Saved data entries:
(** * The transport of the BattlEye RCON client: [src/lib/socket.ts]

    A shallow embedding of the class [Socket] and the properties of its
    methods [connection], [receive], [send] and [close] and of the
    listeners it installs on the UDP socket.

    [Socket] is event driven.  Every handler runs to completion, so a
    handler is a function from the world before it to the world after it
    and to what it returns or throws; the asynchronous boundaries (the
    completion of a datagram send, the settlement of a promise, the events
    of the UDP socket) are separate steps, taken later by the runtime.

    Of the modules [socket.ts] imports, [utils], [packet] and [connection]
    are collaborators whose code is elsewhere: they are interfaces here
    (type classes), every call the [Socket] makes on them is recorded in a
    trace, and the theorems hold for every implementation.  What a method
    of a [Connection] does beyond changing the state of that connection
    (a [connect] that sends its login packet through [Socket.send]) is a
    step of its own.

    Of the runtime, these behaviours are part of the model: a promise
    settles once; the UDP socket of [dgram] throws
    [ERR_SOCKET_DGRAM_NOT_RUNNING] from [send] and from [close] once its
    handle is released; it queues the sends made before it is bound, and
    while it has a queue it queues [close] as well, which then returns
    without closing and without throwing; the queue is run when the socket
    is bound and dropped when it reports an error.  Listeners are taken to
    return normally, and connections to have a port that [dgram] accepts
    (1 to 65535). *)

From Stdlib Require Import ZArith List String Bool Lia DecimalString.
From stdpp Require Import base option list.
Import ListNotations.
Open Scope Z_scope.
Lemma MakeDay_injective (a b : CalendarDate) :
  validDate a -> validDate b -> MakeDay a = MakeDay b -> a = b.
Proof.
  intros Ha Hb Heq.
  destruct (dateLt_trichotomy a b) as [Hlt|[Hsame|Hgt]]; [|exact Hsame|].
  - pose proof (MakeDay_lt a b Ha Hb Hlt). lia.
  - pose proof (MakeDay_lt b a Hb Ha Hgt). lia.
Qed.

(** X3. Two dates of the calendar share a day number exactly when they are
    the same date or lie at the same distance before and after the
    epoch; from the epoch on, each date has a day number of its own. *)
Theorem getDayNumber_collisions (a b : CalendarDate) :
  validDate a -> validDate b ->
  (getDayNumber a = getDayNumber b
   <-> a = b \/ MakeDay a - MakeDay epoch = MakeDay epoch - MakeDay b)
  /\ (dateLeb epoch a = true -> dateLeb epoch b = true ->
      getDayNumber a = getDayNumber b -> a = b).
Proof.
  intros Ha Hb. rewrite !getDayNumber_abs. split.
  - split.
    + intros Heq.
      destruct (Z.eq_dec (MakeDay a) (MakeDay b)) as [Hsame|Hdiff].
      * left. apply MakeDay_injective; assumption.
      * right. lia.
    + intros [->|Hmirror]; [reflexivity|lia].
  - intros Hafter_a Hafter_b Heq.
    pose proof (MakeDay_from_epoch a Ha Hafter_a).
    pose proof (MakeDay_from_epoch b Hb Hafter_b).
    apply MakeDay_injective; [assumption|assumption|lia].
Qed.

Lemma getDayNumber_collisions_witness :
  validDate (mkDate 2023 12 25) /\ validDate (mkDate 2024 1 8)
  /\ getDayNumber (mkDate 2023 12 25) = getDayNumber (mkDate 2024 1 8).
Proof.
  assert (Ha : validDate (mkDate 2023 12 25))
    by (vm_compute; intuition discriminate).
  assert (Hb : validDate (mkDate 2024 1 8))
    by (vm_compute; intuition discriminate).
  split; [exact Ha|]. split; [exact Hb|].
  apply (proj1 (getDayNumber_collisions _ _ Ha Hb)). right. reflexivity.
Defined.

(** ** The daily puzzle, continued *)

(** For a day number that is not negative the choice is the entry at
    [n mod length], and it is missing only when the pool is empty. *)
Lemma dailyCountryOn_nth (COUNTRIES : list Country) (n : Z) :
  0 <= n ->
  dailyCountryOn COUNTRIES n
  = if arrayLength (sovereignPool COUNTRIES) =? 0 then None
    else nth_error (sovereignPool COUNTRIES)
           (Z.to_nat (n mod arrayLength (sovereignPool COUNTRIES))).
Proof.
  intros Hn.
  destruct (arrayLength (sovereignPool COUNTRIES) =? 0) eqn:H0.
  - unfold dailyCountryOn, jsRem. rewrite H0. reflexivity.
  - apply Z.eqb_neq in H0.
    apply dailyCountryOn_index; [exact Hn|].
    intros Hnil. apply H0. apply arrayLength_zero. exact Hnil.
Qed.

(** X4. The daily puzzle comes round again after as many days as there are
    Sovereign entries. *)
Theorem dailyCountryOn_periodic (COUNTRIES : list Country) (n k : Z) :
  0 <= n -> 0 <= k ->
  dailyCountryOn COUNTRIES (n + k * arrayLength (sovereignPool COUNTRIES))
  = dailyCountryOn COUNTRIES n.
Proof.
  intros Hn Hk.
  pose proof (arrayLength_nonneg (sovereignPool COUNTRIES)) as Hlen.
  rewrite !dailyCountryOn_nth by nia.
  destruct (arrayLength (sovereignPool COUNTRIES) =? 0); [reflexivity|].
  rewrite Z_mod_plus_full. reflexivity.
Qed.
(** * Perplexity research tool: response normalisation, citation
      categorisation, markdown rendering and the auto/research/chat
      fallback policy.

    Shallow embedding of
    [modules/tool-perplexity-search/amplifier_module_tool_perplexity_search/__init__.py]
    (the fallback-capable variant) and of the classifier and normaliser of
    [modules/tool-perplexity-search/__init__.py] (the preset variant).

    Modelling conventions.
    - Python [str] values are Rocq [string]s (byte strings).  [PyStr.lower]
      and [PyStr.upper] change the letters A-Z and a-z only: they are
      [str.lower] and [str.upper] on ASCII strings ([PyStr.isascii]), which
      covers every rule-table entry and trigger word of the source.  Python
      also maps letters beyond ASCII (the Kelvin sign lower-cases to k);
      statements about case are therefore made for ASCII strings.
    - Python [int] is [Z].
    - [getattr(o, name, default)] is modelled with [pyattr]: an attribute is
      missing, present with value [None], or present with a string.
    - Exceptions are explicit: effectful code lives in the monad [M], whose
      results are [Ret v] or [Raise e]; a [try/except] is [try_except].
    - The SDK client is an external collaborator: its two request methods
      are the fields of an [Upstream] record, and every call is logged. *)

From Stdlib Require Import ZArith Ascii DecimalString.
From stdpp Require Import base gmap strings list.

Local Open Scope Z_scope.

(** ** Python string primitives *)

Module PyStr.

Definition empty : string := EmptyString.

(** The one-character string holding a line feed. *)
Definition nl : string := String (ascii_of_nat 10) EmptyString.

Definition lower_ascii (c : ascii) : ascii :=
  let n := nat_of_ascii c in
  if ((65 <=? n)%nat && (n <=? 90)%nat)%bool then ascii_of_nat (n + 32) else c.

(** [s.lower()] for an ASCII [s]: the letters A-Z are lower-cased, every
    other character is kept. *)
Fixpoint lower (s : string) : string :=
  match s with
  | EmptyString => EmptyString
  | String c s' => String (lower_ascii c) (lower s')
  end.

Definition upper_ascii (c : ascii) : ascii :=
  let n := nat_of_ascii c in
  if ((97 <=? n)%nat && (n <=? 122)%nat)%bool then ascii_of_nat (n - 32) else c.

(** [s.upper()] for an ASCII [s]: the letters a-z are upper-cased, every
    other character is kept. *)
Fixpoint upper (s : string) : string :=
  match s with
  | EmptyString => EmptyString
  | String c s' => String (upper_ascii c) (upper s')
  end.

(** [s.isascii()]: every character is below 128. *)
Fixpoint isascii (s : string) : bool :=
  match s with
  | EmptyString => true
  | String c s' => (nat_of_ascii c <? 128)%nat && isascii s'
  end.

(** [hay.startswith(needle)] *)
Fixpoint startswith (needle hay : string) : bool :=
  match needle, hay with
  | EmptyString, _ => true
  | String _ _, EmptyString => false
  | String c needle', String d hay' =>
      bool_decide (c = d) && startswith needle' hay'
  end.

(** [needle in hay] on strings: substring containment. *)
Fixpoint contains (needle hay : string) : bool :=
  startswith needle hay ||
  match hay with
  | EmptyString => false
  | String _ hay' => contains needle hay'
  end.

(** [any(p in s for p in patterns)] *)
Definition any_in (patterns : list string) (s : string) : bool :=
  existsb (fun p => contains p s) patterns.

(** Truthiness of a string: [bool(s)]. *)
Definition truthy (s : string) : bool :=
  match s with EmptyString => false | _ => true end.

(** [sep.join(parts)] *)
Definition join (sep : string) (parts : list string) : string :=
  String.concat sep parts.

(** [str(n)] for an [int]. *)
Definition of_Z (n : Z) : string := NilZero.string_of_int (Z.to_int n).

(** [str(n)] for a non-negative position. *)
Definition of_nat (n : nat) : string := of_Z (Z.of_nat n).

End PyStr.

(** ** Citation categories and the URL classifier *)

Inductive Category := academic | news | docs | other.

#[global] Instance Category_eq_dec : EqDecision Category.
Proof. solve_decision. Defined.

Definition academic_domains : list string :=
  [ "arxiv.org"; "doi.org"; "pubmed"; "springer.com"; "nature.com";
    "sciencedirect"; ".edu/"; "acm.org"; "ieee.org"; "scholar.google";
    "ncbi.nlm.nih"; "plos.org"; "frontiersin.org"; "biorxiv.org";
    "medrxiv.org"; "researchgate.net"; "semanticscholar.org" ].

Definition docs_patterns : list string :=
  [ "docs."; "/docs/"; "documentation"; "readme"; "github.com";
    "gitlab.com"; "api."; "developer."; "devdocs" ].

Definition news_domains : list string :=
  [ "techcrunch"; "wired.com"; "theverge"; "arstechnica"; "bbc."; "cnn.";
    "reuters."; "nytimes"; "wsj.com"; "bloomberg."; "/news/"; "/blog/";
    "medium.com"; "substack.com"; "venturebeat"; "thenextweb" ].

(** [PerplexityResearchTool._categorize_url] (fallback variant, l.468-545). *)
Definition _categorize_url (url : string) : Category :=
  let url_lower := PyStr.lower url in
  if PyStr.any_in academic_domains url_lower then academic
  else if PyStr.any_in docs_patterns url_lower then docs
  else if PyStr.any_in news_domains url_lower then news
  else other.

(** ** Duck-typed attribute access *)

(** An attribute of an SDK object read with [getattr(o, name, default)]:
    missing, present with value [None], or present with a string. *)
Inductive pyattr := Missing | PyNone | PyVal (s : string).

Definition getattr (a : pyattr) (default : option string) : option string :=
  match a with
  | Missing => default
  | PyNone => None
  | PyVal s => Some s
  end.

(** Truthiness of [None] or a string. *)
Definition truthy (o : option string) : bool :=
  match o with
  | Some s => PyStr.truthy s
  | None => false
  end.

(** [a or b] *)
Definition py_or (a b : option string) : option string :=
  if truthy a then a else b.

(** [x or 0] on an optional token count. *)
Definition or_zero (x : option Z) : Z :=
  match x with
  | Some n => n
  | None => 0
  end.

(** ** SDK response shapes *)

Record Annotation := { ann_url : pyattr; ann_title : pyattr }.

(** Entries of [search_results] and [fetch_url_results] items; the latter
    never reads [name]. *)
Record ResultEntry := { res_url : pyattr; res_title : pyattr; res_name : pyattr }.

Record ContentItem :=
  { ci_type : option string;
    ci_text : pyattr;
    ci_annotations : option (list Annotation) }.

Record OutputItem :=
  { oi_type : option string;
    oi_content : option (list ContentItem);
    oi_results : option (list ResultEntry) }.

Record ResponseError := { err_code : string; err_message : string }.

Record ResponseUsage :=
  { input_tokens : option Z; output_tokens : option Z }.

Record ResponseCreateResponse :=
  { resp_model : string;
    resp_status : string;
    resp_error : option ResponseError;
    resp_output : list OutputItem;
    resp_usage : option ResponseUsage }.

(** ** The canonical result *)

Record Citation := { url : string; title : string; category : Category }.

#[global] Instance Citation_eq_dec : EqDecision Citation.
Proof. solve_decision. Defined.

(** The [result] dict built by [_parse_response] and [_execute_chat].
    [usage] is the inner dict, keyed by field name; [error] is [None] when
    the key is not set. *)
Record Result :=
  { content : string;
    citations : list Citation;
    usage : gmap string Z;
    model : string;
    status : string;
    error : option ResponseError }.

(** The three usage keys written by the normaliser. *)
Definition usage_dict (i o t : Z) : gmap string Z :=
  <["total_tokens" := t]> (<["output_tokens" := o]> (<["input_tokens" := i]> ∅)).

(** ** The response normaliser *)

(** Local state of the walk in [_parse_response]. *)
Record ParseState :=
  { text_parts : list string;
    st_citations : list Citation;
    seen_urls : gset string }.

Definition parse_init : ParseState :=
  {| text_parts := []; st_citations := []; seen_urls := ∅ |}.

(** [title if title and title != url else "Untitled"] *)
Definition display_title (title : option string) (u : string) : string :=
  match title with
  | Some t => if PyStr.truthy t && negb (bool_decide (t = u)) then t else "Untitled"
  | None => "Untitled"
  end.

(** The block
    [if url and url not in seen_urls: seen_urls.add(url); citations.append({...})]
    that closes each of the three inner loops. *)
Definition add_citation (u : option string) (title : option string)
    (st : ParseState) : ParseState :=
  match u with
  | Some u =>
      if PyStr.truthy u && bool_decide (u ∉ seen_urls st) then
        {| text_parts := text_parts st;
           st_citations := st_citations st ++
             [ {| url := u; title := display_title title u;
                  category := _categorize_url u |} ];
           seen_urls := {[ u ]} ∪ seen_urls st |}
      else st
  | None => st
  end.

Definition parse_annotation (st : ParseState) (a : Annotation) : ParseState :=
  let u := getattr (ann_url a) None in
  let title := getattr (ann_title a) u in
  add_citation u title st.

Definition parse_search_result (st : ParseState) (r : ResultEntry) : ParseState :=
  let u := getattr (res_url r) None in
  let title := py_or (getattr (res_title r) None) (getattr (res_name r) u) in
  add_citation u title st.

Definition parse_fetch_result (st : ParseState) (r : ResultEntry) : ParseState :=
  let u := getattr (res_url r) None in
  let title := py_or (getattr (res_title r) None) u in
  add_citation u title st.

Definition is_text_type (t : option string) : bool :=
  bool_decide (t = Some "output_text") || bool_decide (t = Some "text").

Definition append_text (text : option string) (st : ParseState) : ParseState :=
  match text with
  | Some t =>
      if PyStr.truthy t then
        {| text_parts := text_parts st ++ [t];
           st_citations := st_citations st;
           seen_urls := seen_urls st |}
      else st
  | None => st
  end.

Definition parse_content_item (st : ParseState) (c : ContentItem) : ParseState :=
  if is_text_type (ci_type c) then
    let st := append_text (getattr (ci_text c) (Some PyStr.empty)) st in
    fold_left parse_annotation (default [] (ci_annotations c)) st
  else st.

Definition parse_output_item (st : ParseState) (o : OutputItem) : ParseState :=
  if bool_decide (oi_type o = Some "message") then
    fold_left parse_content_item (default [] (oi_content o)) st
  else if bool_decide (oi_type o = Some "search_results") then
    fold_left parse_search_result (default [] (oi_results o)) st
  else if bool_decide (oi_type o = Some "fetch_url_results") then
    fold_left parse_fetch_result (default [] (oi_results o)) st
  else st.

(** [PerplexityResearchTool._parse_response] (fallback variant, l.547-656). *)
Definition _parse_response (response : ResponseCreateResponse) : Result :=
  let st := fold_left parse_output_item (resp_output response) parse_init in
  {| content := PyStr.join PyStr.nl (text_parts st);
     citations := st_citations st;
     usage :=
       match resp_usage response with
       | Some u =>
           usage_dict (or_zero (input_tokens u)) (or_zero (output_tokens u))
             (or_zero (input_tokens u) + or_zero (output_tokens u))
       | None => ∅
       end;
     model := resp_model response;
     status := resp_status response;
     error := resp_error response |}.

(** ** The output formatter *)

(** [enumerate(l, start)] *)
Fixpoint enumerate {A} (start : nat) (l : list A) : list (nat * A) :=
  match l with
  | [] => []
  | x :: l' => (start, x) :: enumerate (S start) l'
  end.

(** The [by_category] dict: one list of numbered citations per key. *)
Definition ByCategory := Category -> list (nat * Citation).

Definition by_category_init : ByCategory := fun _ => [].

(** [by_category[category].append((i, citation))] *)
Definition by_category_append (m : ByCategory) (ic : nat * Citation) : ByCategory :=
  fun k => if bool_decide (k = category ic.2) then m k ++ [ic] else m k.

(** [category_names], in insertion order. *)
Definition category_names : list (Category * string) :=
  [ (academic, "### Academic Sources");
    (news, "### News & Industry");
    (docs, "### Documentation");
    (other, "### Other Sources") ].

(** Body of the innermost loop: the two lines of one citation, or nothing
    when its url is empty ([continue]). *)
Definition format_entry (parts : list string) (ic : nat * Citation) : list string :=
  if negb (PyStr.truthy (url ic.2)) then parts
  else parts ++ [ "- [" +:+ PyStr.of_nat ic.1 +:+ "] " +:+ title ic.2;
                  "  URL: " +:+ url ic.2 ].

**What to work on**
The line containing "listeners it installs on the UDP socket." marks the end: copy exactly every line from the top of the data above down to it, that line included.

**Task response**
(** * The transport of the BattlEye RCON client: [src/lib/socket.ts]

    A shallow embedding of the class [Socket] and the properties of its
    methods [connection], [receive], [send] and [close] and of the
    listeners it installs on the UDP socket.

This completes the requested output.